2021年10月1日付で、株式会社近畿日本ツーリスト首都圏を存続会社、株式会社近畿日本ツーリスト北海道、株式会社近畿日本ツーリスト東北、株式会社近畿日本ツーリスト関東、株式会社近畿日本ツーリスト中部、株式会社近畿日本ツーリスト関西、株式会社近畿日本ツーリスト中国四国、株式会社近畿日本ツーリスト九州、株式会社KNT-CTウエブトラベルを消滅会社とする吸収合併を行い、合併を機に、株式会社近畿日本ツーリスト首都圏の商号を近畿日本ツーリスト株式会社に変更し、本社部門等の後方部門の統合を行ったことをはじめ、組織体制の見直しにより、消滅会社各社に設置されていた営業本部などの間接部門を存続会社に集約するスリム化を進めるとともに、同時にKNT-CTホールディングス株式会社から合併後の近畿日本ツーリスト株式会社に事業推進部門を移管し、当社はグループ全体の経営戦略および経営管理部門に特化する体制としました。

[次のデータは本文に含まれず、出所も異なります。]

(** Assignments to the fields. *)
Definition put_netns (v : option text) (c : Config) : Config :=
  mkConfig
    v (cf_hostname c) (cf_instance_name c) (cf_instance_id c) (cf_ipv4 c) (cf_ipv6 c) (cf_dhcp c)
    (cf_network_identity c) (cf_listeners c) (cf_mapped_listeners c) (cf_exit_nodes c) (cf_peer c)
    (cf_proxy_network c) (cf_vpn_portal_config c) (cf_routes c) (cf_socks5_proxy c) (cf_port_forward c)
    (cf_flags c) (cf_flags_struct c) (cf_acl c) (cf_tcp_whitelist c) (cf_udp_whitelist c) (cf_stun_servers c)
    (cf_stun_servers_v6 c).

Definition put_hostname (v : option text) (c : Config) : Config :=
  mkConfig
    (cf_netns c) v (cf_instance_name c) (cf_instance_id c) (cf_ipv4 c) (cf_ipv6 c) (cf_dhcp c)
    (cf_network_identity c) (cf_listeners c) (cf_mapped_listeners c) (cf_exit_nodes c) (cf_peer c)
    (cf_proxy_network c) (cf_vpn_portal_config c) (cf_routes c) (cf_socks5_proxy c) (cf_port_forward c)
    (cf_flags c) (cf_flags_struct c) (cf_acl c) (cf_tcp_whitelist c) (cf_udp_whitelist c) (cf_stun_servers c)
    (cf_stun_servers_v6 c).

Definition put_instance_name (v : option text) (c : Config) : Config :=
  mkConfig
    (cf_netns c) (cf_hostname c) v (cf_instance_id c) (cf_ipv4 c) (cf_ipv6 c) (cf_dhcp c)
    (cf_network_identity c) (cf_listeners c) (cf_mapped_listeners c) (cf_exit_nodes c) (cf_peer c)
    (cf_proxy_network c) (cf_vpn_portal_config c) (cf_routes c) (cf_socks5_proxy c) (cf_port_forward c)
    (cf_flags c) (cf_flags_struct c) (cf_acl c) (cf_tcp_whitelist c) (cf_udp_whitelist c) (cf_stun_servers c)
    (cf_stun_servers_v6 c).

Definition put_instance_id (v : option Uuid) (c : Config) : Config :=
  mkConfig
    (cf_netns c) (cf_hostname c) (cf_instance_name c) v (cf_ipv4 c) (cf_ipv6 c) (cf_dhcp c)
    (cf_network_identity c) (cf_listeners c) (cf_mapped_listeners c) (cf_exit_nodes c) (cf_peer c)
    (cf_proxy_network c) (cf_vpn_portal_config c) (cf_routes c) (cf_socks5_proxy c) (cf_port_forward c)
    (cf_flags c) (cf_flags_struct c) (cf_acl c) (cf_tcp_whitelist c) (cf_udp_whitelist c) (cf_stun_servers c)
    (cf_stun_servers_v6 c).
(* ===== verification/NetworkConfig.v ===== *)
(** * Configurations of the front ends

    [NetworkConfig] of [launcher.rs], the form in which a configuration is edited
    and sent: it is turned into a configuration of an instance ([gen_config]) and
    made from one ([new_from_config]). *)

From stdpp Require Import base numbers list gmap strings.
From Stdlib Require Import ZifyBool.
From S2P Require Import Prelude Text AclRules PeerConn CidrSet AclProcessor NetText Stun DirectConnect Config.
Open Scope Z_scope.

(** A URL reads back from its text; the empty string is none. *)
Class UrlTextLaws `{UrlOps} := {
  parse_url_text t u : parse_url t = Some u -> parse_url (u_text u) = Some u;
  parse_url_empty : parse_url [] = None
}.

Record PortForward := { fw_bind_ip : text; fw_bind_port : Z; fw_dst_ip : text; fw_dst_port : Z; fw_proto : text }.

Record NetworkConfig := {
  nc_instance_id : option text; nc_dhcp : option bool; nc_virtual_ipv4 : option text;
  nc_network_length : option Z; nc_hostname : option text; nc_network_name : option text;
  nc_network_secret : option text; nc_networking_method : option Z; nc_public_server_url : option text;
  nc_peer_urls : list text; nc_proxy_cidrs : list text; nc_enable_vpn_portal : option bool;
  nc_vpn_portal_listen_port : option Z; nc_vpn_portal_client_network_addr : option text;
  nc_vpn_portal_client_network_len : option Z; nc_listener_urls : list text; nc_latency_first : option bool;
  nc_dev_name : option text; nc_use_smoltcp : option bool; nc_disable_ipv6 : option bool;
  nc_enable_kcp_proxy : option bool; nc_disable_kcp_input : option bool; nc_disable_p2p : option bool;
  nc_bind_device : option bool; nc_no_tun : option bool; nc_enable_exit_node : option bool;
  nc_relay_all_peer_rpc : option bool; nc_multi_thread : option bool;
  nc_enable_relay_network_whitelist : option bool; nc_relay_network_whitelist : list text;
  nc_enable_manual_routes : option bool; nc_routes : list text; nc_exit_nodes : list text;
  nc_proxy_forward_by_system : option bool; nc_disable_encryption : option bool;
  nc_enable_socks5 : option bool; nc_socks5_port : option Z; nc_disable_udp_hole_punching : option bool;
  nc_mtu : option Z; nc_mapped_listeners : list text; nc_enable_magic_dns : option bool;
  nc_enable_private_mode : option bool; nc_enable_quic_proxy : option bool;
  nc_disable_quic_input : option bool; nc_quic_listen_port : option Z; nc_port_forwards : list PortForward;
  nc_disable_sym_hole_punching : option bool }.

Inductive NetworkingMethod := PublicServer | Manual | Standalone.

(** [try_from] and [unwrap_or_default]. *)
Definition networking_method_of (z : Z) : NetworkingMethod :=
  if z =? 1 then Manual else if z =? 2 then Standalone else PublicServer.

Inductive config_error :=
  | BadInstanceId | BadIpv4 | BadServerUrl | BadPeerUrl | BadListenerUrl | BadProxyNetwork | BadProxyFormat
  | BadMappedNetwork | MappedLength (e : string) | BadVpnCidr | BadVpnPort | BadRoute | BadExitNode.
(** Steps that touch neither clients nor their flows. *)
Lemma socks_ok_same s s' : socks_ok s -> udp_client_map s' = udp_client_map s -> udp_forward_task s' = udp_forward_task s ->
  ss_prev_ipv4 s' = ss_prev_ipv4 s -> (ss_net s' = ss_net s \/ ss_net s' = None) ->
  (forall e d, ss_entries s' !! e = Some d -> ss_entries s !! e = Some d \/ se_type e = TCP_ENTRY /\ exists p, d = EntryTcp p) -> socks_ok s'.
Proof.
  intros Ho Ec Et Ep En Hd. split.
  - rewrite Ec. intros k i Hi. destruct (so_clients _ Ho _ _ Hi) as [? Hl ?]. split; rewrite ?Ep; done.
  - rewrite Ec. apply Ho.
  - intros e p He. destruct (Hd _ _ He) as [He'|[? _]]; [by eapply so_tcp|done].
  - intros e sock k He. destruct (Hd _ _ He) as [He'|[_ [p ?]]]; [|done].
    destruct (so_udp _ Ho _ _ _ He') as (i & t & [? ? ? ? ? Hb]). exists i, t. split; rewrite ?Ec, ?Et, ?Ep; done.
  - intros net E. rewrite Ep. destruct En as [En|En]; rewrite En in E; [by apply Ho|done].
Qed.

Lemma with_packets_ok c s : socks_ok s -> socks_ok (with_packets c s).
Proof. intros Ho. eapply socks_ok_same; eauto. Qed.

Lemma try_send_ok p s : socks_ok s -> socks_ok (try_send_packet p s).
Proof. intros Ho. unfold try_send_packet. case_match; [by apply with_packets_ok|done]. Qed.

Lemma socks_filter_state p s r s' : socks_filter p s = Done (r, s') -> s' = s \/ s' = try_send_packet p s.
Proof.
  unfold socks_filter. destruct (_ && _ && _); [intros [= <- <-]; by left|].
  intros (h & _ & E)%bind_Done. apply bind_Done in E as (hdr & _ & E). destruct (negb _); [injection E as <- <-; by left|].
  apply bind_Done in E as (data & _ & E). apply bind_Done in E as (v & _ & E). revert E.
  repeat case_match; intros [= <- <-]; auto.
Qed.
(* ===== verification/InstancePatch.v ===== *)
(** * Changing a running instance

    [InstanceConfigPatcher] of [instance/instance.rs]: a patch changes the configuration of
    an instance and the parts of it that run: port forwards, ACL, exit nodes, configured
    peers, addresses.  With it the address cache of [common/global_ctx.rs], the patches of lists
    ([proto/api.rs]), the conversions of the messages ([proto/common.rs]), and the check of clients of the RPC portal.

    A patch goes through its sections in order and stops at the first that fails, so the
    state after an error matters: [PM] is a monad of state and errors that keeps the state. *)

From stdpp Require Import base numbers list gmap strings.
From Stdlib Require Import ZifyBool.
From S2P Require Import Prelude Text AclRules TokenBucket AclProcessor AclFilter IpReassembler PacketDef PeerConn CidrSet UdpProxy NetText Stun DirectConnect ManualConnector Config NetworkConfig Socks5.
Open Scope Z_scope.

(** ** Messages *)

Inductive ConfigPatchAction := PatchAdd | PatchRemove | PatchClear.

(** [try_from] of the number on the wire. *)
Definition action_of (z : Z) : option ConfigPatchAction :=
  if z =? 0 then Some PatchAdd else if z =? 1 then Some PatchRemove else if z =? 2 then Some PatchClear else None.
Lemma gen_ipv4_core n c c' : gen_ipv4 n c = Ok c' -> same_core c c'.
Proof. unfold gen_ipv4. core. Qed.
Lemma gen_peers_core n c c' : gen_peers n c = Ok c' -> same_core c c'.
Proof. unfold gen_peers. core. Qed.
Lemma gen_listeners_core n c c' : gen_listeners n c = Ok c' -> same_core c c'.
Proof. unfold gen_listeners. core. Qed.
Lemma gen_forwards_core n c : same_core c (gen_forwards n c).
Proof. unfold gen_forwards. by case_match. Qed.
Lemma gen_vpn_core n c c' : gen_vpn n c = Ok c' -> same_core c c'.
Proof. unfold gen_vpn. core. Qed.
Lemma gen_routes_core n c c' : gen_routes n c = Ok c' -> same_core c c'.
Proof. unfold gen_routes. core. Qed.
Lemma gen_exit_nodes_core n c c' : gen_exit_nodes n c = Ok c' -> same_core c c'.
Proof. unfold gen_exit_nodes. core. Qed.
Lemma gen_socks5_core n c c' : gen_socks5 n c = Done c' -> same_core c c'.
Proof. unfold gen_socks5. intros. repeat case_match; inv_outcome; by repeat split. Qed.
Lemma gen_mapped_core n c c' : gen_mapped n c = Done c' -> same_core c c'.
Proof. unfold gen_mapped. intros. repeat case_match; inv_outcome; by repeat split. Qed.

Lemma gen_config_ok random form c : gen_config random form = Done (Ok c) ->
  loader_ok c /\ cf_instance_id c = uuid_parse (default (uuid_text random) (nc_instance_id form)) /\ is_Some (cf_instance_id c).
Proof.
  unfold gen_config. intros E. apply bind_Done in E as (c0 & _ & E). apply bind_Done in E as (r & Er & E). apply try_Ok in E as (c1 & -> & E).
  assert (exists c2, same_core c1 c2 /\ c = set_flags (gen_flags_of form) c2) as (c2 & ((Hid & _) & Hi & _) & ->).
  { apply try_Ok in E as (a & Ea%gen_ipv4_core & E). apply try_Ok in E as (b & Eb%gen_peers_core & E). apply try_Ok in E as (d & Ed%gen_listeners_core & E).
    apply try_Ok in E as (e & Ee%gen_proxies_core & E). cbv zeta in E. pose proof (gen_forwards_core form e) as Ef. apply try_Ok in E as (g & Eg%gen_vpn_core & E).
    apply try_Ok in E as (h & Eh%gen_routes_core & E). apply try_Ok in E as (i & Ei%gen_exit_nodes_core & E).
    apply bind_Done in E as (j & Ej%gen_socks5_core & E). apply bind_Done in E as (k & Ek%gen_mapped_core & E). injection E as <-.
    exists k. split; [|done]. eauto 20 using same_core_trans. }
  unfold gen_basics in Er. destruct (uuid_parse _) as [id|] eqn:Eid; [|by simplify_eq]. apply bind_Done in Er as (n & En & Er). injection Er as <-.
  cbn in Hid, Hi |- *. rewrite Hid. split_and!; [|done|done]. split; [by eexists|]. eexists _, _, n. split; [exact Hi|exact En].
Qed.

(** *** What is on disk *)

(** An instance whose file holds its configuration, and which front ends may change
    and delete. *)
Definition saved_as dir (d : Disk) (id : Uuid) i : Prop :=
  ni_control i = control_new (Some (config_file_of dir id)) 0 /\ cf_instance_id (ni_config i) = Some id /\ loader_ok (ni_config i) /\
  exists t, dump (ni_config i) = Done t /\ d !! config_file_of dir id = Some {| fi_text := Some t; fi_readonly := false |}.

Record saved dir s : Prop := {
  sv_dir : nm_config_dir (sy_manager s) = Some dir;
  sv_instances id i : nm_instances (sy_manager s) !! id = Some i -> saved_as dir (sy_disk s) id i;
  sv_files q f : sy_disk s !! q = Some f -> pa_dir q = dir -> is_toml q = true ->
    exists id, q = config_file_of dir id /\ is_Some (nm_instances (sy_manager s) !! id) }.

(** Requests that name the instance as its configuration does, while every file can be
    written and removed, and no request drops instances without deleting them. *)
Definition careful (l : Label (Event := Event)) : Prop :=
  match l with
  | LRun a random req => a = Written /\ forall form inst_id, rq_config req = Some form -> rq_inst_id req = Some inst_id ->
      uuid_parse (default (uuid_text random) (nc_instance_id form)) = Some inst_id
  | LDelete removed _ => forall q, removed q = true
  | LRetain _ => False
  | _ => True
  end.

(** Changes of a manager that concern neither configurations nor files. *)
Definition kept_of i : Config Json * ConfigFileControl := (ni_config i, ni_control i).
Definition same_saved m m' : Prop :=
  nm_config_dir m' = nm_config_dir m /\ forall id, kept_of <$> nm_instances m' !! id = kept_of <$> nm_instances m !! id.

Lemma saved_same dir s s' : saved dir s -> sy_disk s' = sy_disk s -> same_saved (sy_manager s) (sy_manager s') -> saved dir s'.
Proof.
  intros [Hd Hi Hf] Ed [Ec Es]. split; [congruence| |].
  - intros id i' E. specialize (Es id). rewrite E in Es. destruct (nm_instances (sy_manager s) !! id) as [i|] eqn:E0; [|done].
    cbn in Es. unfold kept_of in Es. injection Es as E1 E2. specialize (Hi _ _ E0). unfold saved_as in *. by rewrite E1, E2, Ed.
  - intros q f. rewrite Ed. intros Eq Hq Ht. destruct (Hf q f Eq Hq Ht) as (id & -> & i & E0). exists id. split; [done|].
    specialize (Es id). rewrite E0 in Es. by destruct (nm_instances (sy_manager s') !! id).
Qed.

Lemma same_saved_thread f id m m' : thread_step f id m = Some m' -> same_saved m m'.
Proof.
  unfold thread_step. intros E. destruct (nm_instances m !! id) as [i|] eqn:Ei; [|done]. cbn in E. destruct (ni_launcher i) as [l|]; [|done]. cbn in E.
  destruct (la_alive l); [|done]. injection E as <-. split; [done|]. intros id'. cbn. destruct (decide (id' = id)) as [->|Hne].
  - by rewrite lookup_insert_eq, Ei.
  - by rewrite lookup_insert_ne.
Qed.

Lemma same_saved_tun_fd id fd m : same_saved m (manager_set_tun_fd id fd m).2.
Proof.
  unfold manager_set_tun_fd. destruct (nm_instances m !! id) as [i|] eqn:Ei; [|done]. split; [done|]. intros id'. cbn.
  destruct (decide (id' = id)) as [->|Hne]; [by rewrite lookup_insert_eq, Ei|by rewrite lookup_insert_ne].
Qed.

Lemma same_saved_stop_task id m : same_saved m (stop_task_end id m).
Proof. unfold stop_task_end. by case_match. Qed.

(** *** Running an instance *)

Lemma saved_run dir s cfg id random r s' : nm_config_dir (sy_manager s) = Some dir ->
  (forall id i, nm_instances (sy_manager s) !! id = Some i -> saved_as dir (sy_disk s) id i) -> loader_ok cfg -> cf_instance_id cfg = Some id ->
  nm_instances (sy_manager s) !! id = None ->
  from_option fi_readonly false (sy_disk s !! config_file_of dir id) = false ->
  (forall q f, sy_disk s !! q = Some f -> pa_dir q = dir -> is_toml q = true -> q <> config_file_of dir id ->
     exists id, q = config_file_of dir id /\ is_Some (nm_instances (sy_manager s) !! id)) ->
  save_and_run Written random id cfg (control_new (Some (config_file_of dir id)) 0) s = Done (r, s') -> saved dir s'.
Proof.
  intros Hd Hi Hok Hid Hnone Hro Hf E. unfold save_and_run in E. apply bind_Done in E as ([c d] & Es & E).
  apply bind_Done in E as ([r' m'] & Er & E). injection E as <- <-. unfold save_config in Es. cbn in Es. apply bind_Done in Es as (t & Et & Es).
  injection Es as <- <-. unfold manager_run in Er. unfold get_id in Er. rewrite Hid, Hnone in Er. apply bind_Done in Er as (i & Ei & Er).
  apply instance_start_running in Ei as (_ & Hcfg & Hctl & _). unfold start_instance_task in Er. cbn in Er. rewrite lookup_insert_eq in Er. injection Er as <- <-.
  split; [done| |]; cbn.
  - intros id' i' E'. destruct (decide (id' = id)) as [->|Hne].
    + rewrite lookup_insert_eq in E'. injection E' as <-. split_and!; [by rewrite Hctl|by rewrite Hcfg|by rewrite Hcfg|].
      exists t. rewrite Hcfg. split; [done|]. unfold put_text. by rewrite lookup_insert_eq, Hro.
    + rewrite lookup_insert_ne in E' by done. destruct (Hi _ _ E') as (Hp & Hq & Hl & t' & Hd' & Hf'). split_and!; try done. exists t'. split; [done|].
      unfold put_text. rewrite lookup_insert_ne; [done|]. by intros ->%config_file_inj.
  - intros q f Eq Hq Ht. unfold put_text in Eq. destruct (decide (q = config_file_of dir id)) as [->|Hne].
    + exists id. split; [done|]. by rewrite lookup_insert_eq.
    + rewrite lookup_insert_ne in Eq by done. destruct (Hf q f Eq Hq Ht Hne) as (id' & -> & Hs). exists id'. split; [done|].
      rewrite lookup_insert_ne; [done|]. by intros ->.
Qed.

営業拠点数は、団体旅行販売店舗は事業構造改革前には99あった店舗数を当連結会計年度末時点で77店舗に、個人旅行販売店舗は事業構造改革前には138あった店舗数を29にまで縮減するなど、支店、店舗の統廃合を計画どおり完了いたしました。

(b)人員調整

新規採用の抑制、定年退職等による自然減、グループ外への出向を実施し、2024年度末までに2020年3月末時点6,968名の在籍人員を約3分の2に縮小する予定であり、現段階では概ね計画どおりに進捗しております。あわせて、旅行業務が減少する中、ワクチン接種関連事業等の受託業務や、オンデマンド印刷事業など旅行近接サービス領域への人材投入等、再成長に向けた人員の適切な再配分に取り組んでいます。

(c)その他のコスト削減

旧来のシステムに関わるITコストを削減するほか、組織の見直し、テレワークやフリーアドレス化など働き方改革の推進等により、短期的には当社本社オフィスをはじめ各グループ会社の事務所スペースの縮小や営業拠点の閉鎖など、引き続き事務所経費をはじめ諸経費のさらなる圧縮を進めております。